(** C5. A trace header that is not base64, or that decodes to a length
    other than 32 and 40, makes [SpanContextFromRequest] return the zero
    context with [ok = false] and [FromL5D] leave the headers as they are;
    B3 headers of which the trace id, the span id or the parent id is not
    hexadecimal, or the trace id is not 8 or 16 bytes long, or the span id
    not 8 bytes long, make [ToL5D] return with the headers as they are. *)
Theorem malformed_input_rejected (salt : Z) (pf : string -> option example.float64)
    (headers : http.Header) :
  (base64.DecodeString (http.Header_Get headers linkin.l5dHeaderTrace) = None \/
   (exists b,
       base64.DecodeString (http.Header_Get headers linkin.l5dHeaderTrace) = Some b /\
       length b <> 32%nat /\ length b <> 40%nat) ->
   example.SpanContextFromRequest salt pf {| http.Header_ := headers |}
   = (example.zeroSpanContext, false) /\
   linkin.FromL5D headers = headers) /\
  (hex.DecodeString (http.Header_Get headers linkin.zipkinHeaderTraceID) = None \/
   hex.DecodeString (http.Header_Get headers linkin.zipkinHeaderSpanID) = None \/
   hex.DecodeString (http.Header_Get headers linkin.zipkinHeaderParentSpanID) = None \/
   (exists traceID,
       hex.DecodeString (http.Header_Get headers linkin.zipkinHeaderTraceID) = Some traceID /\
       length traceID <> 8%nat /\ length traceID <> 16%nat) \/
   (exists spanID,
       hex.DecodeString (http.Header_Get headers linkin.zipkinHeaderSpanID) = Some spanID /\
       length spanID <> 8%nat) ->
   linkin.ToL5D headers = (Returned, headers)).
Proof.
  split.
  - intros Hbad. split.
    + apply SpanContextFromRequest_malformed. cbn [http.Header_].
      change example.l5dHeaderTrace with linkin.l5dHeaderTrace.
      destruct Hbad as [-> | (b & -> & Hlen)]; [exact I | exact Hlen].
    + apply FromL5D_malformed.
      destruct Hbad as [-> | (b & -> & Hlen)]; [exact I | exact Hlen].
  - intros Hbad. unfold linkin.ToL5D.
    destruct (hex.DecodeString (http.Header_Get headers linkin.zipkinHeaderTraceID))
      as [traceID |] eqn:Ht; [| reflexivity].
    destruct (hex.DecodeString (http.Header_Get headers linkin.zipkinHeaderSpanID))
      as [spanID |] eqn:Hs; [| reflexivity].
    destruct (hex.DecodeString (http.Header_Get headers linkin.zipkinHeaderParentSpanID))
      as [parentID |] eqn:Hp; [| reflexivity].
    destruct Hbad as [H | [H | [H | [(t & H & H8 & H16) | (s & H & H8)]]]];
      try discriminate H; injection H as <-.
    + apply Nat.eqb_neq in H8, H16. rewrite H8, H16. reflexivity.
    + apply Nat.eqb_neq in H8. rewrite H8. rewrite orb_true_r. reflexivity.
Qed.

Lemma malformed_input_rejected_witness :
  (example.SpanContextFromRequest samples.sampleSalt samples.ParseFloat
     {| http.Header_ := samples.l5d_short |}
   = (example.zeroSpanContext, false) /\
   linkin.FromL5D samples.l5d_short = samples.l5d_short) /\
  linkin.ToL5D samples.b3_span_short = (Returned, samples.b3_span_short).
Proof.
  split.
  - apply (malformed_input_rejected samples.sampleSalt samples.ParseFloat samples.l5d_short).
    right. exists (removelast samples.wire32).
    split; [vm_compute; reflexivity | split; discriminate].
  - apply (malformed_input_rejected samples.sampleSalt samples.ParseFloat
             samples.b3_span_short).
    right; right; right; right. exists [x01; x02; x03; x04].
    split; [reflexivity | discriminate].
Defined.

(** ** Import of the trace header: [FromL5D] *)

Lemma canonical_keys_zipkin :
  http.CanonicalMIMEHeaderKey linkin.zipkinHeaderSampled
  <> http.CanonicalMIMEHeaderKey linkin.zipkinHeaderTraceID /\
  http.CanonicalMIMEHeaderKey linkin.zipkinHeaderSampled
  <> http.CanonicalMIMEHeaderKey linkin.zipkinHeaderSpanID /\
  http.CanonicalMIMEHeaderKey linkin.zipkinHeaderSampled
  <> http.CanonicalMIMEHeaderKey linkin.zipkinHeaderParentSpanID /\
  http.CanonicalMIMEHeaderKey linkin.zipkinHeaderFlags
  <> http.CanonicalMIMEHeaderKey linkin.zipkinHeaderTraceID /\
  http.CanonicalMIMEHeaderKey linkin.zipkinHeaderFlags
  <> http.CanonicalMIMEHeaderKey linkin.zipkinHeaderSpanID /\
  http.CanonicalMIMEHeaderKey linkin.zipkinHeaderFlags
  <> http.CanonicalMIMEHeaderKey linkin.zipkinHeaderParentSpanID /\
  http.CanonicalMIMEHeaderKey example.l5dHeaderSample
  <> http.CanonicalMIMEHeaderKey linkin.l5dHeaderTrace.
Proof. repeat split; discriminate. Qed.

(** C7. When the trace header decodes to 32 or 40 bytes, [FromL5D] sets
    [X-B3-ParentSpanId] to the hexadecimal digits of bytes [8:16]; these are
    sixteen characters, so the test for an empty string never holds the
    write back, not even for a parent id of eight zero bytes. *)
Theorem FromL5D_parent_written (headers : http.Header) (b : list byte) :
  base64.DecodeString (http.Header_Get headers linkin.l5dHeaderTrace) = Some b ->
  length b = 32%nat \/ length b = 40%nat ->
  linkin.FromL5D headers !! http.CanonicalMIMEHeaderKey linkin.zipkinHeaderParentSpanID
  = Some [hex.EncodeToString (slice b 8 16)] /\
  String.length (hex.EncodeToString (slice b 8 16)) = 16%nat /\
  (slice b 8 16 = make 8 ->
   http.Header_Get (linkin.FromL5D headers) linkin.zipkinHeaderParentSpanID
   = "0000000000000000"%string).
Proof.
  intros Hb Hlen. rewrite (FromL5D_ok headers b Hb Hlen).
  split; [| split].
  - unfold http.Header_Set at 1. apply lookup_insert_eq.
  - rewrite hex_EncodeToString_length, slice_length by lia. reflexivity.
  - intros ->. rewrite Header_Get_Set_eq. reflexivity.
Qed.

Lemma FromL5D_parent_written_witness :
  http.Header_Get (linkin.FromL5D samples.l5d_wire32) linkin.zipkinHeaderParentSpanID
  = "0000000000000000"%string.
Proof.
  apply (FromL5D_parent_written samples.l5d_wire32 samples.wire32).
  - vm_compute. reflexivity.
  - left. reflexivity.
  - reflexivity.
Defined.

(** ** Frame *)

Lemma FromL5D_frame (headers : http.Header) (k : string) :
  k <> http.CanonicalMIMEHeaderKey linkin.zipkinHeaderTraceID ->
  k <> http.CanonicalMIMEHeaderKey linkin.zipkinHeaderSpanID ->
  k <> http.CanonicalMIMEHeaderKey linkin.zipkinHeaderParentSpanID ->
  linkin.FromL5D headers !! k = headers !! k.
Proof.
  intros Ht Hs Hp.
  destruct (base64.DecodeString (http.Header_Get headers linkin.l5dHeaderTrace))
    as [b |] eqn:Hb.
  - destruct (Nat.eq_dec (length b) 32%nat) as [H32 | H32];
      [| destruct (Nat.eq_dec (length b) 40%nat) as [H40 | H40]].
    + rewrite (FromL5D_ok headers b Hb (or_introl H32)).
      rewrite !lookup_Header_Set_ne by assumption. reflexivity.
    + rewrite (FromL5D_ok headers b Hb (or_intror H40)).
      rewrite !lookup_Header_Set_ne by assumption. reflexivity.
    + rewrite FromL5D_malformed; [reflexivity |]. rewrite Hb. split; assumption.
  - rewrite FromL5D_malformed; [reflexivity |]. rewrite Hb. exact I.
Qed.

Lemma ToL5D_frame (headers : http.Header) (k : string) :
  k <> http.CanonicalMIMEHeaderKey linkin.l5dHeaderTrace ->
  snd (linkin.ToL5D headers) !! k = headers !! k.
Proof.
  intros Hk.
  destruct (ToL5D_cases headers) as [-> | [-> | [value ->]]]; cbn [snd];
    [reflexivity | reflexivity |].
  apply lookup_Header_Set_ne, Hk.
Qed.

(** C9. [FromL5D] changes no key other than [X-B3-TraceId], [X-B3-SpanId]
    and [X-B3-ParentSpanId], so neither [X-B3-Sampled] nor [X-B3-Flags];
    [ToL5D] changes no key other than [l5d-ctx-trace], so not [l5d-sample],
    whether it returns or panics. *)
Theorem codec_frame (headers : http.Header) :
  (forall k : string,
      k <> http.CanonicalMIMEHeaderKey linkin.zipkinHeaderTraceID ->
      k <> http.CanonicalMIMEHeaderKey linkin.zipkinHeaderSpanID ->
      k <> http.CanonicalMIMEHeaderKey linkin.zipkinHeaderParentSpanID ->
      linkin.FromL5D headers !! k = headers !! k) /\
  linkin.FromL5D headers !! http.CanonicalMIMEHeaderKey linkin.zipkinHeaderSampled
  = headers !! http.CanonicalMIMEHeaderKey linkin.zipkinHeaderSampled /\
  linkin.FromL5D headers !! http.CanonicalMIMEHeaderKey linkin.zipkinHeaderFlags
  = headers !! http.CanonicalMIMEHeaderKey linkin.zipkinHeaderFlags /\
  (forall k : string,
      k <> http.CanonicalMIMEHeaderKey linkin.l5dHeaderTrace ->
      snd (linkin.ToL5D headers) !! k = headers !! k) /\
  snd (linkin.ToL5D headers) !! http.CanonicalMIMEHeaderKey example.l5dHeaderSample
  = headers !! http.CanonicalMIMEHeaderKey example.l5dHeaderSample.
Proof.
  pose proof canonical_keys_zipkin as (K1 & K2 & K3 & K4 & K5 & K6 & K7).
  repeat split.
  - apply FromL5D_frame.
  - apply FromL5D_frame; assumption.
  - apply FromL5D_frame; assumption.
  - apply ToL5D_frame.
  - apply ToL5D_frame; assumption.
Qed.

Lemma codec_frame_witness :
  linkin.FromL5D samples.l5d_wire40 !! "L5d-Sample"%string
  = samples.l5d_wire40 !! "L5d-Sample"%string /\
  snd (linkin.ToL5D samples.b3_trace64) !! "X-B3-Spanid"%string
  = samples.b3_trace64 !! "X-B3-Spanid"%string.
Proof.
  split.
  - apply (codec_frame samples.l5d_wire40); discriminate.
  - apply (codec_frame samples.b3_trace64); discriminate.
Defined.

(** ** The scenarios of the specification *)

(** A 32-byte header with span id [0102030405060708] and trace id [0x42],
    no sample header: the context has the span id, the trace id padded with
    zeros, and is not sampled. *)
Example SpanContextFromRequest_scenario :
  example.SpanContextFromRequest samples.sampleSalt samples.ParseFloat
    {| http.Header_ := samples.l5d_wire32 |}
  = ({| example.TraceID := make 8 ++ [x00; x00; x00; x00; x00; x00; x00; x42];
        example.SpanID := [x01; x02; x03; x04; x05; x06; x07; x08];
        example.TraceOptions := 0 |}, true).
Proof. vm_compute. reflexivity. Qed.

(** The same header imported as B3 headers. *)
Example FromL5D_scenario :
  linkin.FromL5D samples.l5d_wire32
  = http.Header_Set
      (http.Header_Set
         (http.Header_Set samples.l5d_wire32 linkin.zipkinHeaderTraceID "0000000000000042")
         linkin.zipkinHeaderSpanID "0102030405060708")
      linkin.zipkinHeaderParentSpanID "0000000000000000".
Proof. vm_compute. reflexivity. Qed.

(** * Further properties of the codec *)

(** ** hex: decoding undoes encoding *)

Lemma fromHexChar_hexdigit (i : Z) :
  0 <= i < 16 -> hex.fromHexChar (hex.hexdigit i) = Some i.
Proof.
  intros Hi. rewrite <- (Z2Nat.id i) at 2 by lia.
  assert (Hn : (Z.to_nat i < 16)%nat) by lia.
  unfold hex.hexdigit. revert Hn. generalize (Z.to_nat i) as n. intros n Hn.
  do 16 (destruct n as [| n]; [reflexivity |]). lia.
Qed.

Lemma nibbles_byte (v : byte) :
  byte_of_Z (Z.lor (Z.shiftl (Z.shiftr (byte_to_Z v) 4) 4) (Z.land (byte_to_Z v) 15)) = v.
Proof.
  pose proof (byte_to_Z_range v) as Hv.
  change 15 with (Z.ones 4). rewrite Z.land_ones, Z.shiftr_div_pow2 by lia.
  rewrite lor_shiftl_add by (try apply Z.mod_pos_bound; lia).
  rewrite <- (byte_of_to_Z v) at 3. f_equal.
  change (2 ^ 4) with 16. Z.div_mod_to_equations. lia.
Qed.

Lemma hex_DecodeString_EncodeToString (src : list byte) :
  hex.DecodeString (hex.EncodeToString src) = Some src.
Proof.
  induction src as [| v src IH]; [reflexivity |].
  cbn [hex.EncodeToString hex.DecodeString].
  pose proof (byte_to_Z_range v) as Hv.
  rewrite !fromHexChar_hexdigit, IH, nibbles_byte; [reflexivity | |].
  - change 15 with (Z.ones 4). rewrite Z.land_ones by lia. apply Z.mod_pos_bound. lia.
  - rewrite Z.shiftr_div_pow2 by lia. change (2 ^ 4) with 16.
    Z.div_mod_to_equations. lia.
Qed.

Lemma hex_EncodeToString_app (a b : list byte) :
  hex.EncodeToString (a ++ b)
  = (hex.EncodeToString a ++ hex.EncodeToString b)%string.
Proof.
  induction a as [| v a IH]; [reflexivity |].
  cbn [hex.EncodeToString app String.append]. rewrite IH. reflexivity.
Qed.

(** Eight bytes are sixteen digits already: [%016x] adds no padding. *)
Lemma Sprintf_016x_8 (b : list byte) :
  length b = 8%nat -> linkin.Sprintf_016x b = hex.EncodeToString b.
Proof.
  intros Hb. unfold linkin.Sprintf_016x.
  rewrite hex_EncodeToString_length, Hb. reflexivity.
Qed.

(** ** Export: the wire form written by [ToL5D] *)

Lemma ToL5D_trace64 (headers : http.Header) (traceID spanID parentID : list byte) :
  hex.DecodeString (http.Header_Get headers linkin.zipkinHeaderTraceID) = Some traceID ->
  hex.DecodeString (http.Header_Get headers linkin.zipkinHeaderSpanID) = Some spanID ->
  hex.DecodeString (http.Header_Get headers linkin.zipkinHeaderParentSpanID) = Some parentID ->
  length traceID = 8%nat -> length spanID = 8%nat ->
  linkin.ToL5D headers =
  (Returned,
   http.Header_Set headers linkin.l5dHeaderTrace
     (base64.EncodeToString
        (spanID ++ (if (length parentID =? 8)%nat then parentID else make 8)
           ++ traceID ++ linkin.l5dTraceFlags))).
Proof.
  intros Ht Hs Hp Hlt Hls. unfold linkin.ToL5D. rewrite Ht, Hs, Hp, Hlt, Hls.
  cbn [Nat.eqb orb negb].
  explode traceID Hlt. explode spanID Hls.
  destruct (length parentID =? 8)%nat eqn:Hlp.
  - apply Nat.eqb_eq in Hlp. explode parentID Hlp. reflexivity.
  - reflexivity.
Qed.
··········
• **Problem description**:
All lines from the beginning of the listing through the one with "as [spanID |] eqn:Hs; [| reflexivity]." are to be restated word for word, and only those.

• **Expected output**:
(** C5. A trace header that is not base64, or that decodes to a length
    other than 32 and 40, makes [SpanContextFromRequest] return the zero
    context with [ok = false] and [FromL5D] leave the headers as they are;
    B3 headers of which the trace id, the span id or the parent id is not
    hexadecimal, or the trace id is not 8 or 16 bytes long, or the span id
    not 8 bytes long, make [ToL5D] return with the headers as they are. *)
Theorem malformed_input_rejected (salt : Z) (pf : string -> option example.float64)
    (headers : http.Header) :
  (base64.DecodeString (http.Header_Get headers linkin.l5dHeaderTrace) = None \/
   (exists b,
       base64.DecodeString (http.Header_Get headers linkin.l5dHeaderTrace) = Some b /\
       length b <> 32%nat /\ length b <> 40%nat) ->
   example.SpanContextFromRequest salt pf {| http.Header_ := headers |}
   = (example.zeroSpanContext, false) /\
   linkin.FromL5D headers = headers) /\
  (hex.DecodeString (http.Header_Get headers linkin.zipkinHeaderTraceID) = None \/
   hex.DecodeString (http.Header_Get headers linkin.zipkinHeaderSpanID) = None \/
   hex.DecodeString (http.Header_Get headers linkin.zipkinHeaderParentSpanID) = None \/
   (exists traceID,
       hex.DecodeString (http.Header_Get headers linkin.zipkinHeaderTraceID) = Some traceID /\
       length traceID <> 8%nat /\ length traceID <> 16%nat) \/
   (exists spanID,
       hex.DecodeString (http.Header_Get headers linkin.zipkinHeaderSpanID) = Some spanID /\
       length spanID <> 8%nat) ->
   linkin.ToL5D headers = (Returned, headers)).
Proof.
  split.
  - intros Hbad. split.
    + apply SpanContextFromRequest_malformed. cbn [http.Header_].
      change example.l5dHeaderTrace with linkin.l5dHeaderTrace.
      destruct Hbad as [-> | (b & -> & Hlen)]; [exact I | exact Hlen].
    + apply FromL5D_malformed.
      destruct Hbad as [-> | (b & -> & Hlen)]; [exact I | exact Hlen].
  - intros Hbad. unfold linkin.ToL5D.
    destruct (hex.DecodeString (http.Header_Get headers linkin.zipkinHeaderTraceID))
      as [traceID |] eqn:Ht; [| reflexivity].
    destruct (hex.DecodeString (http.Header_Get headers linkin.zipkinHeaderSpanID))
      as [spanID |] eqn:Hs; [| reflexivity].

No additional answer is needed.